Интересно, что в начале 90-х годов, когда пришествие современной режиссуры в оперу становилось всё более и более заметным, один из важнейших режиссёров, Патрис Шеро, в интервью о своей интерпретации вагнеровского цикла говорил: «Меня интересуют человеческие эмоции, которые значительно важнее мифов», а другой культовый режиссёр Питер Брук формулировал: «Главная задача сейчас – заменить в головах исполнителей и зрителей идею о том, что опера это искусственно, на то, что опера это естественно». За какие-то двадцать лет этот подход стал иррелевантным, и «естественная» режиссура в опере стала выглядеть банальной. Кастеллуччи в его оперных работах интересуют как раз архетипы и мифология, в опере он совсем не позволяет себе иронии, которую хотя бы в малых количествах допускал в ранних постдраматических спектаклях.
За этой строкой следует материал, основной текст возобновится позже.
(** One JSON value at the head of [s] (after white space), and what
    follows it.  [fuel] bounds the number of nested or successive values;
    the length of the text is always enough. *)
Fixpoint value (fuel : nat) (s : string) {struct fuel} : option (json * string) :=
  match fuel with
  | O => None
  | S fuel' =>
      match skip_ws s with
      | EmptyString => None
      | String c r =>
          if Ascii.eqb c Chars.dquote then
            '(str, rest) ← string_body r; Some (JString str, rest)
          else if Ascii.eqb c "{" then
            match skip_ws r with
            | EmptyString => None
            | String c' r' =>
                if Ascii.eqb c' "}" then Some (JObject [], r')
                else '(ms, rest) ← members fuel' r; Some (JObject ms, rest)
            end
          else if Ascii.eqb c "[" then
            match skip_ws r with
            | EmptyString => None
            | String c' r' =>
                if Ascii.eqb c' "]" then Some (JArray [], r')
                else '(vs, rest) ← elements fuel' r; Some (JArray vs, rest)
            end
          else if Ascii.eqb c "t" then
            rest ← strip_prefix "true" (String c r); Some (JBool true, rest)
          else if Ascii.eqb c "f" then
            rest ← strip_prefix "false" (String c r); Some (JBool false, rest)
          else if Ascii.eqb c "n" then
            rest ← strip_prefix "null" (String c r); Some (JNull, rest)
          else
            '(n, rest) ← number_prefix (String c r); Some (JNumber n, rest)
      end
  end
with members (fuel : nat) (s : string) {struct fuel}
  : option (list (string * json) * string) :=
  match fuel with
  | O => None
  | S fuel' =>
      match skip_ws s with
      | EmptyString => None
      | String c r =>
          if Ascii.eqb c Chars.dquote then
            '(key, r1) ← string_body r;
            match skip_ws r1 with
            | EmptyString => None
            | String c1 r2 =>
                if Ascii.eqb c1 ":" then
                  '(v, r3) ← value fuel' r2;
                  match skip_ws r3 with
                  | EmptyString => None
                  | String c3 r4 =>
                      if Ascii.eqb c3 "," then
                        '(ms, rest) ← members fuel' r4; Some ((key, v) :: ms, rest)
                      else if Ascii.eqb c3 "}" then Some ([(key, v)], r4)
                      else None
                  end
                else None
            end
          else None
      end
  end
with elements (fuel : nat) (s : string) {struct fuel} : option (list json * string) :=
  match fuel with
  | O => None
  | S fuel' =>
      '(v, r1) ← value fuel' s;
      match skip_ws r1 with
      | EmptyString => None
      | String c r2 =>
          if Ascii.eqb c "," then
            '(vs, rest) ← elements fuel' r2; Some (v :: vs, rest)
          else if Ascii.eqb c "]" then Some ([v], r2)
          else None
      end
  end.

(** [JSON.parse]: one value, then only white space. *)
Definition parse (text : string) : option json :=
  '(v, rest) ← value (S (String.length text)) text;
  if Chars.is_empty (skip_ws rest) then Some v else None.

(** A character that ends a value inside an object. *)
Definition closes (c : ascii) : Prop := c = ","%char \/ c = "}"%char.

(** The values of a flat claim set: strings and integers. *)
Inductive scalar : json -> Prop :=
| scalar_string (s : string) : scalar (JString s)
| scalar_integer (z : Z) : scalar (JNumber (Js.of_Z z)).

Definition member_text (kv : string * json) : string :=
  string_text (fst kv) +:+ ":" +:+ stringify (snd kv).

End Json.

(** ** Exceptions and outcomes *)

(** One entry of [ZodError.errors]: the field and the kind of failure. *)
Record ZodIssue : Type := { issue_path : string; issue_code : string }.

(** A thrown value: an [Error] with its [name] and [message], or a
    [ZodError] with its issues. *)
Inductive exn : Type :=
| JsError (name message : string)
| ZodError (issues : list ZodIssue).

(** [error?.message].  The message of a [ZodError] is the JSON text of its
    issues, an array. *)
Definition message (e : exn) : string :=
  match e with
  | JsError _ m => m
  | ZodError issues =>
      "[" +:+ String.concat ","
                (List.map (fun i => Json.string_text (issue_code i)) issues) +:+ "]"
  end.

Inductive outcome (A : Type) : Type :=
| Returns (a : A)
| Throws (e : exn).
Arguments Returns {A} a.
Arguments Throws {A} e.

#[global] Instance outcome_ret : MRet outcome := fun _ a => Returns a.

#[global] Instance outcome_bind : MBind outcome := fun _ _ k m =>
  match m with
  | Returns a => k a
  | Throws e => Throws e
  end.

(** Throws [e] unless [b] holds. *)
Definition ensure (b : bool) (e : exn) : outcome unit :=
  if b then Returns tt else Throws e.

(** The value of [o], or [e] thrown when there is none. *)
Definition or_throw {A : Type} (e : exn) (o : option A) : outcome A :=
  match o with
  | Some a => Returns a
  | None => Throws e
  end.

(** The error that the authorization gate throws. *)
Definition Unauthorized : exn := JsError "Error" "Unauthorized".

(** ** What is taken from the libraries as given *)

Inductive hmac_alg : Type := HS256 | HS384 | HS512.

Class Primitives : Type := {
  (** [hmac alg key message]: HMAC with SHA-256, SHA-384 or SHA-512. *)
  hmac : hmac_alg -> string -> string -> string;
  (** [eks_blowfish rounds salt password]: the bcrypt core on a 16-byte
      salt, giving the 24-byte raw hash. *)
  eks_blowfish : nat -> string -> string -> string;
  (** The pattern that zod's [email()] accepts. *)
  is_email : string -> bool
}.

(** ** jsonwebtoken: [sign] and [verify] for a shared secret *)

Module Jsonwebtoken.
Section WithPrimitives.
Context `{Primitives}.

Definition error (m : string) : exn := JsError "JsonWebTokenError" m.

Definition alg_of_name (s : string) : option hmac_alg :=
  if String.eqb s "HS256" then Some HS256
  else if String.eqb s "HS384" then Some HS384
  else if String.eqb s "HS512" then Some HS512
  else None.

Definition header : Json.json :=
  Json.JObject [("alg", Json.JString "HS256"); ("typ", Json.JString "JWT")].

(** [payload.key = v]: replaces the value in place or adds the key last. *)
Fixpoint set_prop (key : string) (v : Json.json) (members : list (string * Json.json))
  : list (string * Json.json) :=
  match members with
  | [] => [(key, v)]
  | (k, w) :: rest =>
      if String.eqb k key then (k, v) :: rest else (k, w) :: set_prop key v rest
  end.

(** The time spans of the [ms] package that a number followed by one of
    [s m h d w] denotes, in seconds. *)
Definition timespan_seconds (span : string) : option Z :=
  let '(ds, unit) := Js.span_digits span in
  if Chars.is_empty ds then None
  else
    let n := Z.of_N (Js.digits_value ds) in
    if String.eqb unit "s" then Some n
    else if String.eqb unit "m" then Some (n * 60)
    else if String.eqb unit "h" then Some (n * 3600)
    else if String.eqb unit "d" then Some (n * 86400)
    else if String.eqb unit "w" then Some (n * 604800)
    else None.

(** The length in bytes of the MAC of each algorithm. *)
Definition mac_length (a : hmac_alg) : nat :=
  match a with HS256 => 32 | HS384 => 48 | HS512 => 64 end%nat.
Если в своём авторском театре он работает как бы с горизонталью, с повседневностью, преображая её и доводя до нужной степени концентрации, в оперном театре Кастеллуччи заряжен на вертикаль, на иерархию духовного и материального, здесь его пафос приобретает ещё больший масштаб, чем обычно. Но актуальными здесь остаются и постоянные темы Кастеллуччи – израненная телесность, перверсия, насилие и власть, кошмар и жестокость.